Zhang Jing-hong, Sun Cheng-lin, Duan Zhi-quan, Xin Shi-jie
Department of Vascular Surgery, First Hospital Affiliated to China Medical University, Shenyang 110001, China.
Zhonghua Yi Xue Za Zhi. 2007 May 8;87(17):1207-10.
To assess the effects of transfection of adenovirus on the tunica intima hyperplasia of vein autografts.
An external branch of the internal jugular vein, 5 mm in length, of a Wistar rat was cut and transplanted to its own common carotid artery by end to end bypass so as to establish a model. Ninety Wistar rats underwent transplantation of vein autografts to their own arteries and then were randomly divided into 3 equal groups: experiment group, undergoing transplantation and adenovirus transfection; experimental control group, undergoing transplantation only; and normal control group. Three, 10, and 30 days later, samples of vessel were obtained. The expression of green fluorescence protein (GFP) was observed so as to measure the transfection rate of adenovirus. Routine HE staining and Verhoeff Van Gieson staining were made to measure the thickness of the vessels with computer-assisted image analyzer. Immunohistochemistry was used to detect the proliferating cell nuclear antigen (PCNA) RT-PCR and Western blotting were used to detect the mRNA and protein expression of intracellular adhesion molecule-1 (ICAM-1) and vascular adhesion molecule-1 (VCAM-1).
Three day postoperatively, the expression of GFP reached the peak, (26.4 +/- 3.6)%; decreased to (14.5 +/- 2.1)% 10 day postoperatively; and became very low 30 day postoperatively, at the level of (0.81 +/- 0.2)%. The hyperplasia of venous tunica intima of the control group was obvious 10 day postoperatively, and became less obvious 30 day postoperatively. Proliferation of vascular smooth muscle cells (VSMCs) and sedimentation of extra-cellular matrix in the experimental group were very obvious, compared with the other 2 groups (both P < 0.05). PCNA was very rare in normal vein walls, showing that the VSMCs were in the static phase. PCNA presentation increased obviously in the control group, showing a high proliferation rate of VSMCs. The positive rate of PCNA was associated with the thickness of the tunica intima. mRNA expression and protein expression of ICAM-1 and VCAM-1 could be detected 3 days after the transplantation, peaked 10 days after the transplantation, and remained high 30 days after in the normal group, however, the corresponding expression levels of the normal vein group were all very low (all P < 0.05). The corresponding levels of the experimental group were all higher than those of the experimental control group, however, not significantly different.

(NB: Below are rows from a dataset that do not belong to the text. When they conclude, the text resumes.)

(** * Maker-Checker decision engine: a shallow embedding

    The TypeScript sources under [scripts/] (types.ts, quality-analyzer.ts,
    merge-decider.ts, convergence-detector.ts with the iteration limiter,
    state-manager.ts and the orchestrator loop of index.ts) are transcribed
    as Rocq functions, class by class, one [Module] per class.

    Conventions of the embedding:
    - a JavaScript [number] that carries a score, a cost or a threshold is a
      rational [Q] with exact arithmetic (IEEE rounding, NaN and the
      infinities are not represented); counters (iteration numbers, issue
      counts) are integers [Z];
    - string-literal unions are inductive types, interfaces are records,
      optional fields are [option];
    - methods that mutate the state object they receive become functions
      returning the new state; the clock read by [new Date()] is an
      explicit argument [now];
    - the collaborators of the orchestrator (Checker, Maker, CI) are
      functions of the iteration number, and the calls made are logged in
      a trace of events; a collaborator that throws instead of answering
      is handled by the caller of the loop and is not part of it. *)

From Stdlib Require Import QArith ZArith List Ascii String Bool Lia Lqa.
From Stdlib Require Import Qround Qminmax Qabs DecimalString.
From Stdlib Require Import Permutation.
Import ListNotations.

Open Scope Q_scope.

(* ================================================================= *)
(** ** JavaScript numbers, comparisons and rendering *)

(** [a >= b], [a < b] and [a > b] on numbers. *)
Definition Qgeb (a b : Q) : bool := Qle_bool b a.
Definition Qltb (a b : Q) : bool := negb (Qle_bool b a).
Definition Qgtb (a b : Q) : bool := negb (Qle_bool a b).

(** Truthiness of a number: [0] is falsy. *)
Definition truthy (q : Q) : bool := negb (Qeq_bool q 0).

(** [x || d] where [x] may be [undefined]. *)
Definition orElse (x : option Q) (d : Q) : Q :=
  match x with
  | Some q => if truthy q then q else d
  | None => d
  end.

(** A counter seen as a number. *)
Definition Qn (n : nat) : Q := inject_Z (Z.of_nat n).

(** [`${n}`] for an integer. *)
Definition showZ (z : Z) : string := NilZero.string_of_int (Z.to_int z).

Fixpoint zeros (n : nat) : string :=
  match n with
  | O => EmptyString
  | S k => String "0"%char (zeros k)
  end.

(** [x.toFixed(digits)]: the integer [n] with [n / 10^digits] closest to
    [|x|] (the larger one on a tie), printed with [digits] decimals and
    the sign of [x]; magnitudes from 10^21 on, which JavaScript prints in
    exponent form, are not distinguished. *)
Definition toFixed (x : Q) (digits : nat) : string :=
  let scale := (10 ^ Z.of_nat digits)%Z in
  let n := Qfloor (Qabs x * inject_Z scale + (1 # 2)) in
  let whole := showZ (n / scale) in
  let frac := showZ (n mod scale) in
  ((if Qltb x 0 then "-" else "")
   ++ whole
   ++ (match digits with
       | O => ""
       | _ => "." ++ zeros (digits - String.length frac) ++ frac
       end))%string.

(** [(x * 100).toFixed(1)], the percentage rendering used in messages. *)
Definition pct (x : Q) : string := toFixed (x * 100) 1.

Definition nl : string := String "010"%char EmptyString.

(** [parts.join(sep)]. *)
Fixpoint join (sep : string) (parts : list string) : string :=
  match parts with
  | [] => EmptyString
  | [p] => p
  | p :: rest => (p ++ sep ++ join sep rest)%string
  end.

(** [arr.slice(start)]: a negative [start] counts from the end. *)
Definition slice_from {A : Type} (start : Z) (l : list A) : list A :=
  let len := Z.of_nat (List.length l) in
  let k := if (start <? 0)%Z then Z.max (len + start) 0 else Z.min start len in
  skipn (Z.to_nat k) l.

(* ================================================================= *)
(** ** types.ts *)

Inductive IssueType : Set :=
  security | performance | type_safety | code_quality | best_practice.

Inductive Severity : Set := sev_error | sev_warning | sev_info.

Inductive SecuritySeverity : Set :=
  sec_critical | sec_high | sec_medium | sec_low.

Inductive Impact : Set := impact_high | impact_medium | impact_low.

Inductive Status : Set := status_success | status_error.

Inductive CIStatus : Set := ci_success | ci_pending | ci_failure | ci_error.

Inductive Phase : Set :=
  waiting | codex_review | claude_response | re_review | complete | failed.

Inductive ConvergenceStatus : Set :=
  conv_improving | conv_stagnant | conv_complete.

Scheme Equality for IssueType.
Scheme Equality for Severity.
Scheme Equality for SecuritySeverity.
Scheme Equality for Impact.
Scheme Equality for Status.
Scheme Equality for CIStatus.
Scheme Equality for Phase.
Scheme Equality for ConvergenceStatus.

Record Issue : Set := mkIssue {
  issue_type : IssueType;
  issue_severity : Severity;
  issue_file : string;
  issue_line : Z;
  issue_message : string
}.

Record SecurityIssue : Set := mkSecurityIssue {
  sec_type : string;
  sec_severity : SecuritySeverity;
  sec_description : string;
  sec_file : string;
  sec_line : Z;
  sec_recommendation : string
}.

Record PerformanceIssue : Set := mkPerformanceIssue {
  perf_type : string;
  perf_impact : Impact;
  perf_description : string;
  perf_file : string;
  perf_line : Z;
  perf_suggestion : string
}.

Record CodexReviewResult : Set := mkCodexReviewResult {
  review_status : Status;
  issuesFound : list Issue;
  overallQuality : Q;
  recommendations : list string;
  securityIssues : list SecurityIssue;
  performanceIssues : list PerformanceIssue;
  rawResponse : string;
  review_cost : Q;
  review_timestamp : string
}.

Record ClaudeResponseResult : Set := mkClaudeResponseResult {
  response_status : Status;
  commitSha : string;
  filesModified : list string;
  issuesAddressed : Z;
  explanation : string;
  response_cost : Q;
  response_timestamp : string
}.

Record IterationRecord : Set := mkIterationRecord {
  iteration : Z;
  codexReview : option CodexReviewResult;
  claudeResponse : option ClaudeResponseResult;
  record_issuesFound : Z;
  issuesFixed : Z;
  qualityDelta : Q;
  cost : Q;
  timestamp : string;
  durationSeconds : Q
}.

Record IterationState : Set := mkIterationState {
  prNumber : Z;
  repository : string;
  currentIteration : Z;
  maxIterations : Z;
  history : list IterationRecord;
  currentPhase : Phase;
  qualityScore : Q;
  convergenceStatus : ConvergenceStatus;
  totalCost : Q;
  createdAt : string;
  updatedAt : string
}.

(** [requireHumanApprovalIf]. The interface declares four rules; the
    decider also reads [tests_failing], which the default configuration
    sets (an absent flag is falsy, i.e. [false]). *)
Record ApprovalRules : Set := mkApprovalRules {
  qualityScoreBelow : Q;
  securityIssuesFound : bool;
  iterationsExceeded : bool;
  costExceeded : bool;
  tests_failing : bool
}.

Record MakerCheckerConfig : Set := mkMakerCheckerConfig {
  cfg_maxIterations : Z;
  qualityThreshold : Q;
  autoMergeThreshold : Q;
  autoMergeEnabled : bool;
  maxCostPerPR : Q;
  monthlyCostCap : Q;
  requireHumanApprovalIf : ApprovalRules
}.

Record QualityMetrics : Set := mkQualityMetrics {
  overallScore : Q;
  codeQuality : Q;
  metric_security : Q;
  metric_performance : Q;
  typeSafety : Q;
  bestPractices : Q
}.

Record MergeDecision : Set := mkMergeDecision {
  decision_shouldMerge : bool;
  decision_reason : string;
  decision_requiresHumanApproval : bool;
  blockingIssues : list Issue;
  decision_qualityScore : Q;
  iterationsUsed : Z;
  decision_totalCost : Q
}.

Definition phaseName (p : Phase) : string :=
  match p with
  | waiting => "waiting"
  | codex_review => "codex_review"
  | claude_response => "claude_response"
  | re_review => "re_review"
  | complete => "complete"
  | failed => "failed"
  end.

Transfection of adenovirus into the wall of transplanted vein causes inflammation and hyperplasia of tunica intima. However, such affects only a short time.
评估腺病毒转染对自体静脉移植物内膜增生的影响。
取Wistar大鼠颈内静脉一长5mm的外分支,切断后通过端端吻合移植至其自身颈总动脉,建立模型。90只Wistar大鼠行自体静脉移植物移植至自身动脉,然后随机分为3组,每组30只:实验组,行移植及腺病毒转染;实验对照组,仅行移植;正常对照组。术后3天、10天和30天取材。观察绿色荧光蛋白(GFP)表达以检测腺病毒转染率。行常规HE染色及Verhoeff Van Gieson染色,用计算机辅助图像分析仪测量血管厚度。采用免疫组化检测增殖细胞核抗原(PCNA),采用RT-PCR及Western印迹法检测细胞间黏附分子-1(ICAM-1)和血管细胞黏附分子-1(VCAM-1)的mRNA及蛋白表达。
术后3天,GFP表达达峰值,为(26.4±3.6)%;术后10天降至(14.5±2.1)%;术后30天极低,为(0.81±0.2)%。实验对照组术后10天静脉内膜增生明显,术后30天不明显。与其他两组相比,实验组血管平滑肌细胞(VSMC)增殖及细胞外基质沉积均非常明显(均P<0.05)。正常静脉壁PCNA极少,表明VSMC处于静止期。实验对照组PCNA表达明显增加,表明VSMC增殖率高。PCNA阳性率与内膜厚度相关。移植后3天可检测到ICAM-1和VCAM-1的mRNA及蛋白表达,移植后10天达峰值,正常组术后30天仍维持在较高水平,而正常静脉组相应表达水平均很低(均P<0.05)。实验组相应水平均高于实验对照组,但差异无统计学意义。
腺病毒转染移植静脉壁可引起内膜炎症及增生。但这种影响仅持续较短时间。